(* ===== verification/ParameterListsExamples.v ===== *)
(** * ParameterListsExamples: the lists of a small data model

    The objects and values are those of [ReadValuesExamples]; the supported data
    model has a type for every parameter but one. *)

From Stdlib Require Import ZArith Lia Ascii.
From stdpp Require Import base list gmap strings.
From S2P Require Import Prelude CString PathAlias IndexAlias ParameterNames ReadValues ReadValuesExamples SupportedModel.
From S2P Require Import ParameterLists ParameterListsFacts.

Module ParameterListsExamples.
Import CString.
Import ParameterNames.
Import ReadValues.
Import ReadValuesExamples.
Import SupportedModel.
Import ParameterLists.
Import ParameterListsFacts.

Definition ex_supported (p : cstr) : list (cstr * supported_object) :=
  if bool_decide (p = cs "Device.") then
    [(cs "Device.", ex_object false []);
     (cs "Device.DeviceInfo.", ex_object false ["Manufacturer"%string]);
     (cs "Device.Users.", ex_object false ["Password"%string])]
  else [].

Definition ex_gsdm : gsdm_library := {|
  get_supported := fun p flags => Some (ex_supported p);
  build_supported_path := fun p => p;
  get_last := ex_last;
  sfilters := unit;
  get_sfilters := fun _ => tt;
  sallowed := fun _ p => negb (is_password p);
  filter_supported := fun _ l => l;
|}.

Definition ex_depth : depth_library := {| get_depth := fun p => Z.of_nat (length (List.filter (Ascii.eqb ".") p)) |}.

(** The parameter that is not in the supported data model has type 0. *)
Example ex_gpv :
  map (fun v => (pvs_path v, pvs_type v))
    (default ([], 0) (@DM_ENG_Device_GPV ex_values ex_alias ex_gsdm ex_depth ex_env [cs "Device."] [])).1 =
    [(cs "Device.DeviceInfo.Manufacturer", 1); (cs "Device.DeviceInfo.UpTime", 0)].
Proof. vm_compute. reflexivity. Qed.

Example ex_gpn :
  map pn_path (@DM_ENG_Device_GPN ex_values ex_alias ex_gsdm ex_depth ex_env (cs "Device.") true []).1 =
    [cs "Device.DeviceInfo."; cs "Device.Users."].
Proof. vm_compute. reflexivity. Qed.

Lemma denied_lists_nothing_witness :
  @DM_ENG_Device_GPV ex_values ex_alias ex_gsdm ex_depth ex_env [cs "Device.Users.Password"] [] =
    Some ([], DM_ENG_INVALID_PARAMETER_NAME).
Proof.
  apply (@denied_lists_nothing ex_values ex_alias ex_gsdm ex_depth ex_env (cs "Device.Users.Password") false [] []);
    [reflexivity|vm_compute; reflexivity|vm_compute; reflexivity|discriminate|discriminate].
Defined.

Definition ex_info : object_info :=
  {| writable := Some false; objects := Some [cs "PortMapping."];
     parameters := Some {[cs "PortMappingNumberOfEntries" := {| info_type := 1; info_writable := true |}]} |}.

Lemma children_listed_witness :
  cs "Device.NAT.PortMapping." ∈ map pn_path
    (@AddObjectsToPN SupportedModel.ex_library [] (cs "Device.NAT.") (Some ex_info)
       (@collect SupportedModel.ex_library [(cs "Device.NAT.", false)] no_data)).
Proof.
  apply (@children_listed SupportedModel.ex_library SupportedModel.ex_laws [(cs "Device.NAT.", false)] (cs "Device.NAT.") ex_info []
    ltac:(vm_compute; reflexivity) ltac:(discriminate)).
  - intros o Ho. cbn in Ho. apply list_elem_of_singleton in Ho as ->. split_and!; [reflexivity|discriminate|reflexivity].
  - cbn. apply (bool_decide_unpack _). vm_compute. reflexivity.
Defined.

End ParameterListsExamples.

◇ ◇ ◇ ◇ ◇

## Exercise objective
Whenever a line of the records above contains the word "Require", it counts toward the total; give that total alone.

## Result of the task
4